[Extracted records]
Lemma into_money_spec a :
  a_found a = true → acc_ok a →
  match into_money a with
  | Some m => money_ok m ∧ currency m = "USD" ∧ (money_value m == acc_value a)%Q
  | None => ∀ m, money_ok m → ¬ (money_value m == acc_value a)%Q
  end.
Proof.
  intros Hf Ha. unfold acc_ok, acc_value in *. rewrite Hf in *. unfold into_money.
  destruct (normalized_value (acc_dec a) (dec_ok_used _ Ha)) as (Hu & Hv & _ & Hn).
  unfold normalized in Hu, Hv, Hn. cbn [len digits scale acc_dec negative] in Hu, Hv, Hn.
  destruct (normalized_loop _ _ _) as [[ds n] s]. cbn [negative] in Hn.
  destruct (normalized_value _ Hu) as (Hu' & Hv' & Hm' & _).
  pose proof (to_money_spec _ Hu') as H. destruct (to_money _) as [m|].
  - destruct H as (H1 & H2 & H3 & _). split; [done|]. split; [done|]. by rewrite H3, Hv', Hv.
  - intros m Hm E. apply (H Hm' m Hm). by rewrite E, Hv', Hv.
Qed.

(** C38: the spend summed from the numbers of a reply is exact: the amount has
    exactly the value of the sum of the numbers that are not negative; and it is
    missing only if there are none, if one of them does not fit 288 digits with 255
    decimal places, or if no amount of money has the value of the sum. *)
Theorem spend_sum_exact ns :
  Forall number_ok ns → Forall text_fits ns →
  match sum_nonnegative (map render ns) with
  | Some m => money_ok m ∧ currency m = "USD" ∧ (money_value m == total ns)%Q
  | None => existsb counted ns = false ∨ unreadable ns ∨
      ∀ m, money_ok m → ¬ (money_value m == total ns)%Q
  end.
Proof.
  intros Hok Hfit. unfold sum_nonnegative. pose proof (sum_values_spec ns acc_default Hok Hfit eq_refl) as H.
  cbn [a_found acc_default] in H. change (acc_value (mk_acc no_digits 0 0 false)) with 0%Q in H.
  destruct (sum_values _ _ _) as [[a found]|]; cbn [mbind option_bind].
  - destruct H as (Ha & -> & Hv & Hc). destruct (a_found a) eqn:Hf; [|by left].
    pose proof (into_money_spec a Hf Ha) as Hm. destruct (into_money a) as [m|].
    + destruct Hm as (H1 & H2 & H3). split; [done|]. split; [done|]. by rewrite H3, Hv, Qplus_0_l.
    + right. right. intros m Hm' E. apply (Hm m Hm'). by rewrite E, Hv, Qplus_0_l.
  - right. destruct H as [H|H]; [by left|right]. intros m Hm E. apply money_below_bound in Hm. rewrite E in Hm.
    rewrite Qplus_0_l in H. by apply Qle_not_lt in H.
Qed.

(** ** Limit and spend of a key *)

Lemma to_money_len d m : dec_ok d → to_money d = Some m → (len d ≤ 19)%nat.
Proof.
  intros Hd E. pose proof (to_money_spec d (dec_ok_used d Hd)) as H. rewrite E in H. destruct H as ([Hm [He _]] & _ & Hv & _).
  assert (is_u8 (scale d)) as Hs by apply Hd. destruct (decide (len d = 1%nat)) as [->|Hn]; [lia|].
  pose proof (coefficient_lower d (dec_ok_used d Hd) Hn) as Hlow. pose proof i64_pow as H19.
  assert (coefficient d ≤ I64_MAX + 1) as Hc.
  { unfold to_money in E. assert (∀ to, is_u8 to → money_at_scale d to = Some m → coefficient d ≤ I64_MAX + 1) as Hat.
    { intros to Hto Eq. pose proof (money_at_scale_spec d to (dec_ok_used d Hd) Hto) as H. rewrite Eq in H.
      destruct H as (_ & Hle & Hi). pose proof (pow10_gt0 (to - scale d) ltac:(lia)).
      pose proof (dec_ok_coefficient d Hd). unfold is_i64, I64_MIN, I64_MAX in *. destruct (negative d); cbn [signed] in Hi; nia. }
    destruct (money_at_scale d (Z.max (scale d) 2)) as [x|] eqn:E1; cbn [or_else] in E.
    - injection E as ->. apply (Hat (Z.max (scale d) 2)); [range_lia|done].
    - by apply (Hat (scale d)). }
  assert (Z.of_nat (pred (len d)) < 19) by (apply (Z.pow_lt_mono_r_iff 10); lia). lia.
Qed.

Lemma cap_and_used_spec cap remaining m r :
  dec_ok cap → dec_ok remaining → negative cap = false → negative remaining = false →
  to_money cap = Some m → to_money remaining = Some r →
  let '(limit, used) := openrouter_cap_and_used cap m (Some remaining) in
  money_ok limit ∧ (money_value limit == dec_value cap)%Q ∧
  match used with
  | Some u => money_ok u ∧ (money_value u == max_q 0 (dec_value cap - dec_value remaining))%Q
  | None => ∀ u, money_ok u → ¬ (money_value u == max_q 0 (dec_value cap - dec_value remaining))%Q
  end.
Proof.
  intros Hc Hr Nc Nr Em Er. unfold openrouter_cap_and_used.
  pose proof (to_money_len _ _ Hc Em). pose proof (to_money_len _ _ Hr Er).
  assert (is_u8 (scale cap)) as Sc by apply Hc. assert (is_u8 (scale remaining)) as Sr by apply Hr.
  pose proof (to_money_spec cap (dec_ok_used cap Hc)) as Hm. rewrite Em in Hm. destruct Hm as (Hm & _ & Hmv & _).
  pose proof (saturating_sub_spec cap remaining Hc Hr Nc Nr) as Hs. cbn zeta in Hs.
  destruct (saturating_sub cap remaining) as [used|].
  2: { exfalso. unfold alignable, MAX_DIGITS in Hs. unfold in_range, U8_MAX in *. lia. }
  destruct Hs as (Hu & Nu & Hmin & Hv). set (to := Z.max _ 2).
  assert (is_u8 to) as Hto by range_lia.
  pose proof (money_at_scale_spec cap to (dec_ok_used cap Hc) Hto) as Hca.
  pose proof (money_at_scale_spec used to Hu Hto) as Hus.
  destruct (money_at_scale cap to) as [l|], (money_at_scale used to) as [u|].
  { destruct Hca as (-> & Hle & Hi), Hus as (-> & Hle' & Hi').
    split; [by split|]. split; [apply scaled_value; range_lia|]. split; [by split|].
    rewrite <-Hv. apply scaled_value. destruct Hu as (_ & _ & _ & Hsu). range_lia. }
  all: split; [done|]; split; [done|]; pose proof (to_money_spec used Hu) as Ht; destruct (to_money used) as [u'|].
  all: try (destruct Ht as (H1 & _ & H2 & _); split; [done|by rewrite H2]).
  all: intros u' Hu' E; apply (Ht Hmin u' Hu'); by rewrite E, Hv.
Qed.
---
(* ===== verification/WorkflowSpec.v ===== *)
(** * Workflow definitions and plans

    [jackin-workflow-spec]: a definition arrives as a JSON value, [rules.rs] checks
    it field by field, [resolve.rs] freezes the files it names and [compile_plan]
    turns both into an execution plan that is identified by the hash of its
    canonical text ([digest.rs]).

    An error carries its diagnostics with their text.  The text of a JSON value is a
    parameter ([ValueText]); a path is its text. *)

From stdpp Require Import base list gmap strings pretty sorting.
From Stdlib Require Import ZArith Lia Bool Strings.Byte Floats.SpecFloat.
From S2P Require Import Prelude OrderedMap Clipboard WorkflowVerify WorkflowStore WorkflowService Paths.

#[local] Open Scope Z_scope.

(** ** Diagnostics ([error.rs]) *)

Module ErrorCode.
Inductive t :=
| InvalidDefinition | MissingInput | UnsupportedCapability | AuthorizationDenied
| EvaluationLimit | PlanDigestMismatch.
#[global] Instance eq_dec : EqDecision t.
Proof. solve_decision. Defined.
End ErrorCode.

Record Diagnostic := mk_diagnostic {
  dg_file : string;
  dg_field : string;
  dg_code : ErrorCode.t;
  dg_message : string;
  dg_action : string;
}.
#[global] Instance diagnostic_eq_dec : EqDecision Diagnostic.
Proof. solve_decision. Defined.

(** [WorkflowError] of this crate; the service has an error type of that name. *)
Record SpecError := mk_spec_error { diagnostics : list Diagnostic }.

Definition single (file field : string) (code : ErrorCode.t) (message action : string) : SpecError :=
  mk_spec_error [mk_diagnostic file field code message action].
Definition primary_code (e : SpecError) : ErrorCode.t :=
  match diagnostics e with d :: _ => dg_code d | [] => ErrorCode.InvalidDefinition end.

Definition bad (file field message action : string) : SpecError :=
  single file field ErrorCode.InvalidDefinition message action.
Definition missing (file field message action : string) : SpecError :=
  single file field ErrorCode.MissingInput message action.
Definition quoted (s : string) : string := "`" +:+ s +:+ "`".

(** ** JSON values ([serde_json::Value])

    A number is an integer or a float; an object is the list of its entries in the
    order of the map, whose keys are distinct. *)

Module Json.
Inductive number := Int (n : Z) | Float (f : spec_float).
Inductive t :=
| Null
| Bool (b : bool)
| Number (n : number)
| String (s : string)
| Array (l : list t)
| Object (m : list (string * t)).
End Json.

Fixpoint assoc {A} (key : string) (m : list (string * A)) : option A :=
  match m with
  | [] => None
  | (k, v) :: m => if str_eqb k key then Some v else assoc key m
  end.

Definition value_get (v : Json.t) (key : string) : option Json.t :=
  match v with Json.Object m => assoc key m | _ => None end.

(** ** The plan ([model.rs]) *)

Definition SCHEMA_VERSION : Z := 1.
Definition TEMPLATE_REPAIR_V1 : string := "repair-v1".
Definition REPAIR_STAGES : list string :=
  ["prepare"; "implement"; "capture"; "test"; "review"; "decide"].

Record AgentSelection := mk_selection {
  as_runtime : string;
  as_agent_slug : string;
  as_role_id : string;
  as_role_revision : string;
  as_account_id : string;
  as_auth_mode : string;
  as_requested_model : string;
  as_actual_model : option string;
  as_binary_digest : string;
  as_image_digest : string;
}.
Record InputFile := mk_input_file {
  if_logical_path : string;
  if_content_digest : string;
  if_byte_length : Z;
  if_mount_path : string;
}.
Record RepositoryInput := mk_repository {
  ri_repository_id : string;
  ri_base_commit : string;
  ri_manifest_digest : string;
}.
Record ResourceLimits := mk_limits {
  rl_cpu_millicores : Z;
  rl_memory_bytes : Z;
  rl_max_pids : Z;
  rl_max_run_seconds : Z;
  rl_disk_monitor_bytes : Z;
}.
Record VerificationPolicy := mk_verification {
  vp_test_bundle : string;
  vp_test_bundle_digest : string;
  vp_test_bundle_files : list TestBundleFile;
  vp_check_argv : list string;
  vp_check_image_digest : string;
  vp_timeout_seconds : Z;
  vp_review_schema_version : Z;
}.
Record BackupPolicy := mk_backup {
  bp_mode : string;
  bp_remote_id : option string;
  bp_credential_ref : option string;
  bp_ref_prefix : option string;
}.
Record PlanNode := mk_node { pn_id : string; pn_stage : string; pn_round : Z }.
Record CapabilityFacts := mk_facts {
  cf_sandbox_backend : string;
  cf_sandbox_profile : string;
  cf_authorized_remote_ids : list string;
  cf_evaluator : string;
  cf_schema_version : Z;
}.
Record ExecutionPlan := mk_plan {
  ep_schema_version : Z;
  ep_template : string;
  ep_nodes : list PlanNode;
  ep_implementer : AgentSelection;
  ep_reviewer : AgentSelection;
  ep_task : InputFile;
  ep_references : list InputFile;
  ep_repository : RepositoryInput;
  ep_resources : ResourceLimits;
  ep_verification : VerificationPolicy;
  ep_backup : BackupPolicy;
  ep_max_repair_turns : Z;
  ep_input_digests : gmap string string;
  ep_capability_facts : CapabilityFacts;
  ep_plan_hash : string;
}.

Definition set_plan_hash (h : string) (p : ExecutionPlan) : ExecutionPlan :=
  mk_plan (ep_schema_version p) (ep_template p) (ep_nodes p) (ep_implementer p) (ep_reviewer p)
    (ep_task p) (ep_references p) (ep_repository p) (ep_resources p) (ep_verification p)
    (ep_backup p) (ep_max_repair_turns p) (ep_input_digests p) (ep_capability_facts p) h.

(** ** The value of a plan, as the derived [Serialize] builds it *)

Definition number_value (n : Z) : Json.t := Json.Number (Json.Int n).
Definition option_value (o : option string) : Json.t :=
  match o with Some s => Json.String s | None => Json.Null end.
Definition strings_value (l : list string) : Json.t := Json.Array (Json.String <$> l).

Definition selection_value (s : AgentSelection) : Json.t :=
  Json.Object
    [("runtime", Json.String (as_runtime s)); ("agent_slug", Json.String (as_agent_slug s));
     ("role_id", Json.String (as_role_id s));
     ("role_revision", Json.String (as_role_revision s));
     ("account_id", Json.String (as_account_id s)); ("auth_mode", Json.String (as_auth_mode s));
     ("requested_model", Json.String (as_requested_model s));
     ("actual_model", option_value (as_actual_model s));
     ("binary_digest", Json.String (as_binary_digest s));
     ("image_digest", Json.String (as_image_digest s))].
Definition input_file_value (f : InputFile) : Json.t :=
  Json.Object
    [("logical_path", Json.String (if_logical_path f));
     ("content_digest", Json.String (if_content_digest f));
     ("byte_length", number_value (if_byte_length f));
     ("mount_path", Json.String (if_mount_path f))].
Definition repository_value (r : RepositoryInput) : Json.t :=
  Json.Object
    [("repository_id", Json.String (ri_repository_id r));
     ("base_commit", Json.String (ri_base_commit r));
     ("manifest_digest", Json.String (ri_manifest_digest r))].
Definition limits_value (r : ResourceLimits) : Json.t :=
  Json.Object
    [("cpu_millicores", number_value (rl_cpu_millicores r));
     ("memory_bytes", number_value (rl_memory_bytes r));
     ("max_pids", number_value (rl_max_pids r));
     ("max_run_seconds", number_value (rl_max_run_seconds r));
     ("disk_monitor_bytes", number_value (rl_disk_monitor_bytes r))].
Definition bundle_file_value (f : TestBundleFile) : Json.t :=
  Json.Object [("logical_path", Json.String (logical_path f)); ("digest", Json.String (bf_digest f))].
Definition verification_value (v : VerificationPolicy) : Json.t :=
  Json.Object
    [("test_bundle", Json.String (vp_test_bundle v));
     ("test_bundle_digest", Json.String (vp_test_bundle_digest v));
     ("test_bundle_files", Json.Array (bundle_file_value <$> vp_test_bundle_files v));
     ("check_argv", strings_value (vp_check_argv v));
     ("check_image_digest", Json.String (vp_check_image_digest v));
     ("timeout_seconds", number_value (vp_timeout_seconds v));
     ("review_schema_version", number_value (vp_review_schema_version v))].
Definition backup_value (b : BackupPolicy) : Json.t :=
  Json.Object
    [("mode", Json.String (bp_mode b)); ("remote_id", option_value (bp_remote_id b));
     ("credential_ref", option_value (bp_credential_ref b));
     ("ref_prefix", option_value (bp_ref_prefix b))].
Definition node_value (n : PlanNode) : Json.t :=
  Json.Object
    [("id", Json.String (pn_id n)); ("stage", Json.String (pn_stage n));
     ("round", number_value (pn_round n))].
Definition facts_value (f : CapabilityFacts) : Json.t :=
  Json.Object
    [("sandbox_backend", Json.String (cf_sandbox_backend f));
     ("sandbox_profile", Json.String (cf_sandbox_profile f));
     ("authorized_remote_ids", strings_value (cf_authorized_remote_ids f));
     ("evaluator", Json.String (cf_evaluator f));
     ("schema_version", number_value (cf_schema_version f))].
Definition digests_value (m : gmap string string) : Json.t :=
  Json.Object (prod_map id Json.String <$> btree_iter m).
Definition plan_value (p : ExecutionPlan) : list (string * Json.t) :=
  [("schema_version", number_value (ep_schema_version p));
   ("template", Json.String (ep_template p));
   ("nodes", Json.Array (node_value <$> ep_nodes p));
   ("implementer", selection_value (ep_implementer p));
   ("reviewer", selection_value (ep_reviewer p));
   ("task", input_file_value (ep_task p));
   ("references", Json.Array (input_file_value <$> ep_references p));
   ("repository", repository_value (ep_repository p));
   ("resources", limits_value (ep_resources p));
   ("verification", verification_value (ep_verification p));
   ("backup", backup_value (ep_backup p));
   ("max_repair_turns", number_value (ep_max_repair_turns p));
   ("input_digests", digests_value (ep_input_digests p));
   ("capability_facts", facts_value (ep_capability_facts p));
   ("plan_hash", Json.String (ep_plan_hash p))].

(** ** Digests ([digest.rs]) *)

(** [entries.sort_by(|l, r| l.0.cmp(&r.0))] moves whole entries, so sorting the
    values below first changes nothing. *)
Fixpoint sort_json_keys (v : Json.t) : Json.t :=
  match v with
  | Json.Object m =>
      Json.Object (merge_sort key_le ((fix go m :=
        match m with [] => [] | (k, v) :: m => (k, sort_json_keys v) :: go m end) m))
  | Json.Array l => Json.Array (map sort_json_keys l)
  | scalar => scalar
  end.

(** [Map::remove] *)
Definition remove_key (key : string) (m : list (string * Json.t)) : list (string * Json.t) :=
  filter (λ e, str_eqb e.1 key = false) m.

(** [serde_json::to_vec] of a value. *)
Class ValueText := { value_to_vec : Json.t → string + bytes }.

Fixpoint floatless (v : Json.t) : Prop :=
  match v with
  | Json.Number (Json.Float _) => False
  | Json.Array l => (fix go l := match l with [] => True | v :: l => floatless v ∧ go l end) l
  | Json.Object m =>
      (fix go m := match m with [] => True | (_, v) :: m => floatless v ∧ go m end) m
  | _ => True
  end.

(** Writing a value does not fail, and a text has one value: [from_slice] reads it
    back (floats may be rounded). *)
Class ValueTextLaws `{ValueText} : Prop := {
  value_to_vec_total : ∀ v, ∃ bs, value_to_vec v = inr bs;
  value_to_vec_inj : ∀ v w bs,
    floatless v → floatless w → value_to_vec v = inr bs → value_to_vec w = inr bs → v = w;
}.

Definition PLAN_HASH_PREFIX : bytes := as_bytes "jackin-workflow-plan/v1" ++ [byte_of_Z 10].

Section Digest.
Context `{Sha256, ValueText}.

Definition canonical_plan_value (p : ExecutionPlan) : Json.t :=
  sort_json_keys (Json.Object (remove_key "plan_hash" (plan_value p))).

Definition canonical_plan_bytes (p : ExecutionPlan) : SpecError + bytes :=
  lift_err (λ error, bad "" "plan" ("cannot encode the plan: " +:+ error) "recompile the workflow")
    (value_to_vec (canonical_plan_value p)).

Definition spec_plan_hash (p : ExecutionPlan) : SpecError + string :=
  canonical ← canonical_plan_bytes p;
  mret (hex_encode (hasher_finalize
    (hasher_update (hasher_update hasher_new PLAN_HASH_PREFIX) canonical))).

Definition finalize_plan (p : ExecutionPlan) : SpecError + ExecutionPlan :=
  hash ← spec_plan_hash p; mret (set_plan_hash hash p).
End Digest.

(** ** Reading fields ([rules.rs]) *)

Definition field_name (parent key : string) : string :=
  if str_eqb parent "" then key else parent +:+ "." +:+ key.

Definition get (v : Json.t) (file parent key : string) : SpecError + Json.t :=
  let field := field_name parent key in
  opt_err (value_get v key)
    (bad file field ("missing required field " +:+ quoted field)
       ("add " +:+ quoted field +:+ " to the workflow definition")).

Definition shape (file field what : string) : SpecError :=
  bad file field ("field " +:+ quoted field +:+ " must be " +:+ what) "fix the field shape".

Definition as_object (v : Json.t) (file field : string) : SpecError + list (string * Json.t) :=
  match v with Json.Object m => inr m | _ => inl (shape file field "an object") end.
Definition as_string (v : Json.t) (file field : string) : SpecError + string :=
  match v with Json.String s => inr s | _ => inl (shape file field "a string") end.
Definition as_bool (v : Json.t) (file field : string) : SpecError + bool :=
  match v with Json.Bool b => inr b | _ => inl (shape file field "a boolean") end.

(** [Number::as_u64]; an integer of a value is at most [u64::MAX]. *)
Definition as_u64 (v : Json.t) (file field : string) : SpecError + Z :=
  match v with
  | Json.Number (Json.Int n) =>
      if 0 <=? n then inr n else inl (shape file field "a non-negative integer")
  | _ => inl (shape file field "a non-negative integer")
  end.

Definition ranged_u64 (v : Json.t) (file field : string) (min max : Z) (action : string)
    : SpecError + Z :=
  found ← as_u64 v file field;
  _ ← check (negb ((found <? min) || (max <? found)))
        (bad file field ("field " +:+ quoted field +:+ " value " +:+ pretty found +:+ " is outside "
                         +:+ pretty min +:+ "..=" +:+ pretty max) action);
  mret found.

* Exercise requirements *
Take the line above containing "- destruct H as (Ha", the line containing "intros Hd E.", and all lines in between, and copy them exactly without anything else.

* Written answer *
  - destruct H as (Ha & -> & Hv & Hc). destruct (a_found a) eqn:Hf; [|by left].
    pose proof (into_money_spec a Hf Ha) as Hm. destruct (into_money a) as [m|].
    + destruct Hm as (H1 & H2 & H3). split; [done|]. split; [done|]. by rewrite H3, Hv, Qplus_0_l.
    + right. right. intros m Hm' E. apply (Hm m Hm'). by rewrite E, Hv, Qplus_0_l.
  - right. destruct H as [H|H]; [by left|right]. intros m Hm E. apply money_below_bound in Hm. rewrite E in Hm.
    rewrite Qplus_0_l in H. by apply Qle_not_lt in H.
Qed.

(** ** Limit and spend of a key *)

Lemma to_money_len d m : dec_ok d → to_money d = Some m → (len d ≤ 19)%nat.
Proof.
  intros Hd E. pose proof (to_money_spec d (dec_ok_used d Hd)) as H. rewrite E in H. destruct H as ([Hm [He _]] & _ & Hv & _).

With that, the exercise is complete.